Gallatin News-Examiner
- Owner: USA Today Co.
- Founder: Colonel Thomas Boyer
- Publisher: The Tennessean / Gannett
- Editor: Amy Nixon
- Founded: 1859
- Headquarters: 1 Examiner Court, Gallatin, TN 37066
- City: Gallatin, Tennessee
- Country: US
- OCLC number: 32693140
- Website: tennessean.com

= The Gallatin News Examiner =

American newspaper

The Gallatin News Examiner is an American newspaper published in Gallatin, Tennessee. It is now owned by the media company USA Today Co. and is published as part of the Tennessean newspaper. Gallatin News Examiner was published daily online and in print on Fridays until 2017; now Sumner/Gallatin stories are published through the Tennessean's website and twice-weekly in print. The paper is a member of the Tennessee Press Association. Its editor was Mealand Ragland-Hudgins, who became editor of the paper in 2015. In 2017, Amy Nixon was named editor of the digital and social presence of the Gallatin News Examiner.

== History ==
Colonel Thomas Boyers established the Gallatin Examiner in August 1859. Col. Boyers went on to become the first (organizing) president of the Tennessee Press Association. After serving in the Civil War, Col. Boyers returned to the Examiner and continued printing the paper until his death in 1895. In 2007, Col. Boyers was inducted into the Tennessee Newspaper Hall of Fame.

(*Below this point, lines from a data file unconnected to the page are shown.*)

(* ===== verification/GroupSettings.v ===== *)
(** * Saving the group settings

    [features/system-settings/models/ratio-settings-card.tsx], for its form of groups, with
    the texts of [utils.ts] and the change of fields of [group-ratio-form.tsx]: what is sent of
    a form, what is kept as sent, and how the form follows the settings that the server
    reports.  At the end, an override of a ratio from the dialog that sets it to the ratio
    that the server charges.

    The form library's mark of a changed form is an argument; the schema of the form is
    modelled, the texts of the engine's messages are not. *)

From stdpp Require Import gmap.
From S2P Require Import Prelude Number Json IntText PricingTable GroupRatios GroupRules.
From stdpp Require Import options.

(** ** Texts *)

Definition formatJsonForTextarea (value : jstr) : jstr :=
  if negb (truthy value) || negb (truthy (trim value)) then []
  else match json_parse value with Some v => stringify_indent 2 [] v | None => value end.

Definition normalizeJsonString (value : jstr) : jstr :=
  let trimmed := trim value in
  if negb (truthy trimmed) then []
  else match json_parse trimmed with Some v => stringify v | None => trimmed end.

(** Whether [validateJsonString] finds a text valid, with its predicate. *)
Definition validateJsonString (predicate : json -> bool) (value : jstr) : bool :=
  let trimmed := trim value in
  if negb (truthy trimmed) then true
  else match json_parse trimmed with Some v => predicate v | None => false end.

Definition is_string (v : json) : bool := match v with JStr _ => true | _ => false end.

Definition auto_predicate (v : json) : bool := match v with JArr l => forallb is_string l | _ => false end.

Definition policy_predicate (v : json) : bool :=
  match v with
  | JObj o =>
    forallb (fun kv => match snd kv with
                       | JObj p => match obj_get "enabled" p, obj_get "multiplier" p with
                                   | Some (JBool _), Some (JNum n) => isFinite n && (zero <? n)%num
                                   | _, _ => false
                                   end
                       | _ => false
                       end) o
  | _ => false
  end.

Definition field_predicate (f : Field) : json -> bool :=
  match f with FAuto => auto_predicate | FPolicy => policy_predicate | _ => fun _ => true end.

Definition all_fields : list Field := [FGroupRatio; FTopup; FUsable; FGroupGroup; FAuto; FSpecial; FPolicy].

Definition groupSchema (d : GroupForm) : bool :=
  forallb (fun f => validateJsonString (field_predicate f) (text_of f d)) all_fields.

Definition map_texts (h : jstr -> jstr) (d : GroupForm) : GroupForm :=
  {| GroupRatio := h (GroupRatio d); TopupGroupRatio := h (TopupGroupRatio d); UserUsableGroups := h (UserUsableGroups d);
     GroupGroupRatio := h (GroupGroupRatio d); AutoGroups := h (AutoGroups d); DefaultUseAutoGroup := DefaultUseAutoGroup d;
     GroupSpecialUsableGroup := h (GroupSpecialUsableGroup d); SubscriptionGroupPolicy := h (SubscriptionGroupPolicy d) |}.

Definition normalized : GroupForm -> GroupForm := map_texts normalizeJsonString.
Definition formatted : GroupForm -> GroupForm := map_texts formatJsonForTextarea.

(** ** The card *)

(** The keys of the form, in the order of [normalized]; [None] is [DefaultUseAutoGroup]. *)
Abbreviation key := (option Field).
Abbreviation value := (jstr + bool)%type.

Definition form_keys : list key :=
  [Some FGroupRatio; Some FTopup; Some FUsable; Some FGroupGroup; Some FAuto; None; Some FSpecial; Some FPolicy].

In 1905, the paper merged with the Tennessean (Gallatin, Tenn.) to form the Examiner and Tennessean. Thomas Boyers, Jr., his son, worked as a journalist and operated the paper until the 1930s. In the 1930s, the paper became the Gallatin Examiner and the Sumner County Tennessean

In 1998, Gannett paid a $1 million in a libel judgment stemming from an article published in the News Examiner in 1997. The article in the News Examiner suggested that a student at Gallatin High School, Garrett (“Bubba”) Dixon Jr., engaged in oral sex with donkeys and falsely attributed a related quote to the high school soccer coach. According to the Nashville Scene, "The suit was filed after a News-Examiner reporter—trying to amuse a buddy on the copy desk—inserted fictitious quotes attributed to Lassiter in a story about the Gallatin High soccer team. By accident, the quotes ended up published in the paper—including a made-up Lassiter remark that Dixon 'sucks donkey dicks' and suffers from 'sperm breath.'" Dixon Jr. was awarded $800,000 in damages, and the high school soccer coach received $150,000 in damages. The mistake was deemed by Deadspin as Sportswriting's Filthiest Fuck-Up.

Later in 1998, the News-Examiner was faced with accusations of plagiarism from a local television news program.

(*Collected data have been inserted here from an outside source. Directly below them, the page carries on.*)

(* ===== verification/WalletTransfer.v ===== *)
(** Model of [web/default/src/features/wallet/wallet-transfer-intent.ts]: a transfer
    between wallets is submitted under a request identifier that is stored before
    the request is sent, and that only a matching completed receipt releases.

    The server ([createWalletTransfer], [getWalletTransferReceipt]) is outside: its
    answers are the arguments of the operations.  The browser's session storage is
    a finite map whose operations may be denied. *)

From S2P Require Import Prelude Number Json.
From stdpp Require Import gmap options.

(** * Storage *)

Record Storage := {
  entries : gmap jstr jstr;
  deny_get : bool;
  deny_set : bool;
  deny_remove : bool
}.

Definition set_entries (st : Storage) (m : gmap jstr jstr) : Storage :=
  {| entries := m; deny_get := deny_get st; deny_set := deny_set st;
     deny_remove := deny_remove st |}.

Definition getItem (st : Storage) (k : jstr) : exc (option jstr) :=
  if deny_get st then Throw else Ret (entries st !! k).
Definition setItem (st : Storage) (k v : jstr) : exc Storage :=
  if deny_set st then Throw else Ret (set_entries st (<[k:=v]> (entries st))).
Definition removeItem (st : Storage) (k : jstr) : exc Storage :=
  if deny_remove st then Throw else Ret (set_entries st (delete k (entries st))).

(** User identifiers are positive integers, printed in decimal. *)
Definition storageKey (userId : N) : jstr := "wallet-transfer-pending:" ++ digits userId.

(** * Intents

    An intent is the JSON object the source declares: [requestId], [recipient],
    [amountQuota], [feeQuota], [quotaPerUSD]. *)

Definition requestId (intent : json) : option json := jget "requestId" intent.
Definition external_id (intent : json) : option json :=
  jget_opt "external_id" (jget "recipient" intent).
Definition display_name_masked (intent : json) : option json :=
  jget_opt "display_name_masked" (jget "recipient" intent).

(** A field declared as a number ([NaN] when it is not one: every use is guarded by
    [isSafeInteger] or [isFinite]). *)
Definition num_field (v : option json) : number := match v with Some (JNum n) => n | _ => NaN end.
Definition amountQuota (intent : json) : number := num_field (jget "amountQuota" intent).
Definition feeQuota (intent : json) : number := num_field (jget "feeQuota" intent).
Definition quotaPerUSD (intent : json) : number := num_field (jget "quotaPerUSD" intent).

Definition valid_intent (intent : json) : bool :=
  jtruthy intent
  && typeof_string (requestId intent) && negb (is_str (requestId intent) [])
  && typeof_string (external_id intent) && typeof_string (display_name_masked intent)
  && isSafeInteger (amountQuota intent) && (amountQuota intent >? zero)%num
  && isSafeInteger (feeQuota intent) && negb (feeQuota intent <? zero)%num
  && isFinite (quotaPerUSD intent) && (quotaPerUSD intent >? zero)%num.

Definition restoreWalletTransferIntent (userId : N) (st : Storage) : exc (option json) :=
  saved <-! getItem st (storageKey userId);
  match saved with
  | None | Some [] => Ret None
  | Some text =>
    intent <-! exc_of_option (json_parse text);
    if valid_intent intent then Ret (Some intent) else Throw
  end.

(** * Results *)

Inductive TransferResult :=
| TCompleted (transfer : json) (storageError : bool)
| TRejected (message : json) (intent : json)
| TProcessing (intent : json)
| TUnknown (intent : json) (code message : option json).

Definition unknown (intent : json) : TransferResult := TUnknown intent None None.

Definition clearWalletTransferIntent (userId : N) (intent : json) (st : Storage) : exc Storage :=
  saved <-! restoreWalletTransferIntent userId st;
  if strict_eq (jget_opt "requestId" saved) (requestId intent)
  then removeItem st (storageKey userId)
  else Ret st.

(** The conditions on a receipt that ends the transfer. *)
Definition matching_receipt (intent response : json) (receipt : option json) : bool :=
  is_bool (jget "success" response) true
  && strict_eq (jget_opt "request_id" receipt) (requestId intent)
  && is_str (jget_opt "direction" receipt) "outgoing"
  && is_str (jget_opt "status" receipt) "completed"
  && strict_eq (jget_opt "amount_quota" receipt) (jget "amountQuota" intent)
  && strict_eq (jget_opt "fee_quota" receipt) (jget "feeQuota" intent)
  && isSafeInteger (amountQuota intent + feeQuota intent)%num
  && strict_eq (jget_opt "total_debit_quota" receipt)
       (Some (JNum (amountQuota intent + feeQuota intent)%num))
  && strict_eq (jget_opt "counterparty_external_id" receipt) (external_id intent)
  && isSafeInteger (num_field (jget_opt "balance_after" receipt))
  && (num_field (jget_opt "balance_after" receipt) >=? zero)%num.

Definition or_empty_json (v : option json) : json :=
  match v with Some v => if jtruthy v then v else JStr [] | None => JStr [] end.

Definition resolveWalletTransferResponse (userId : N) (intent : json) (response : option json)
    (st : Storage) (aborted : bool) : TransferResult * Storage :=
  match response with
  | None => (unknown intent, st)
  | Some response =>
    if aborted || negb (jtruthy response) || negb (typeof_object response)
    then (unknown intent, st)
    else
      let receipt := jget "data" response in
      if matching_receipt intent response receipt then
        let transfer := match receipt with Some r => r | None => JNull end in
        match clearWalletTransferIntent userId intent st with
        | Ret st' => (TCompleted transfer false, st')
        | Throw => (TCompleted transfer true, st)
        end
      else if is_bool (jget "success" response) true
              && is_str (jget "code" response) "TRANSFER_PROCESSING"
              && strict_eq (jget_opt "request_id" receipt) (requestId intent)
              && is_str (jget_opt "status" receipt) "processing"
      then (TProcessing intent, st)
      else if is_bool (jget "success" response) false
      then (TRejected (or_empty_json (jget "message" response)) intent, st)
      else (unknown intent, st)
  end.
(* ===== verification/BlindBoxPayment.v ===== *)
(** Model of the payment of blind boxes: [web/default/src/features/wallet/components/
    use-blind-box-payment.ts], with its data in [blind-box-dialog-data.ts] and the dialog
    that calls its handlers, [blind-box-payment-dialog.tsx].

    The hook is a transition system.  Between two [await]s nothing interleaves, so a step is
    a user action, the answer to a request in flight, the interval timer, a retry timeout, or
    a render; every interleaving is a list of steps.  A render runs the effect that polls a
    pending order again (its dependencies changed); the pause between a render and its
    effects is not modelled.  The handlers of the dialog read the state of the last render,
    and the dialog offers them only while it is open.  The translation, the clock and the
    server's answers are arguments. *)

From S2P Require Import Prelude Number Json.
From stdpp Require Import options.

(** * Data *)

Inductive PaymentStage := Idle | Pending | Success | Failed.

#[export] Instance payment_stage_eq_dec : EqDecision PaymentStage.
Proof. solve_decision. Defined.

Record RetryPayload := { rp_quantity : number; rp_paymentMethod : jstr }.

Record BlindBoxPaymentState := {
  bp_open : bool;
  bp_stage : PaymentStage;
  bp_orderId : jstr;
  bp_amountDue : number;
  bp_methodLabel : jstr;
  bp_payUrl : jstr;
  bp_qrCodeUrl : jstr;
  bp_formUrl : jstr;
  bp_formFields : option (list (jstr * json));
  bp_quantity : number;
  bp_message : jstr;
  bp_pollingStartTime : option number;
  bp_retryPayload : option RetryPayload
}.

Definition EMPTY_PAYMENT_STATE : BlindBoxPaymentState :=
  {| bp_open := false; bp_stage := Idle; bp_orderId := []; bp_amountDue := zero; bp_methodLabel := [];
     bp_payUrl := []; bp_qrCodeUrl := []; bp_formUrl := []; bp_formFields := None; bp_quantity := zero;
     bp_message := []; bp_pollingStartTime := None; bp_retryPayload := None |}.

Record PaymentMethod := { pm_name : jstr; pm_type : jstr }.

(** The answer to a payment request; an absent message is the empty one. *)
Record PaymentResponse := {
  py_success : bool;
  py_message : jstr;
  py_url : option json;
  py_data : option json
}.

Definition isApiSuccess (success : bool) (message : jstr) : bool := success || (message =s "success").

Section Payment.
Context (t : jstr -> jstr).

Definition getBlindBoxMethodLabel (method : option PaymentMethod) : jstr :=
  match method with
  | None => t "未选择"
  | Some m => if pm_type m =s "xunhu" then t "微信支付（XunhuPay）"
              else str_or (pm_name m) (str_or (pm_type m) (t "在线支付"))
  end.

Definition friendlyPaymentError (message : jstr) : jstr :=
  if includes message "余额不足" || includes message "insufficient" then t "余额不足，请先充值"
  else if includes message "超时" || includes message "timeout" then t "网络超时，请检查网络连接后重试"
  else if includes message "限额" || includes message "limit" then t "已达到购买限额，请稍后再试"
  else message.

(** * Paying *)

(** The options of the hook that paying reads, and what it has checked of them. *)
Record PayOptions := {
  po_amountDue : option number;
  po_selectedPaymentMethod : option PaymentMethod;
  po_selectedQuantity : number
}.

Record PayCall := { pc_amountDue : number; pc_method : PaymentMethod; pc_quantity : number }.

(** The checks before the request; [None] is a message and no request. *)
Definition start_pay (o : PayOptions) : option PayCall :=
  match po_amountDue o, po_selectedPaymentMethod o with
  | Some amountDue, Some method =>
    Some {| pc_amountDue := amountDue; pc_method := method; pc_quantity := po_selectedQuantity o |}
  | _, _ => None
  end.

Definition isRecord (v : option json) : option (list (jstr * json)) :=
  match v with Some (JObj o) => Some o | _ => None end.

(** [String(v || '')] and [Number(v || d)] *)
Definition text_or_empty (v : option json) : jstr :=
  match v with Some v => if jtruthy v then js_String v else [] | None => [] end.

Definition number_or (v : option json) (d : number) : number :=
  match v with Some v => if jtruthy v then js_Number v else d | None => d end.

Definition retry_of (c : PayCall) : RetryPayload :=
  {| rp_quantity := pc_quantity c; rp_paymentMethod := pm_type (pc_method c) |}.

(** The page that is opened. *)
Inductive Opened := SubmitForm (url : jstr) (fields : list (jstr * json)) | OpenWindow (url : jstr).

In 2014, former Tennessean publisher Craig Moon and former Scene editor Bruce Dobie attempted to buy Gannett's Tennessee-based dailies and weeklies, including the Gallatin News Examiner. Gannett rejected the $200 million bid.

In 2017, Gannett ceased the publication of the Gallatin News Examiner's local weekly. This move, along with staff layoffs, was part of Gannett's budget cuts at the paper.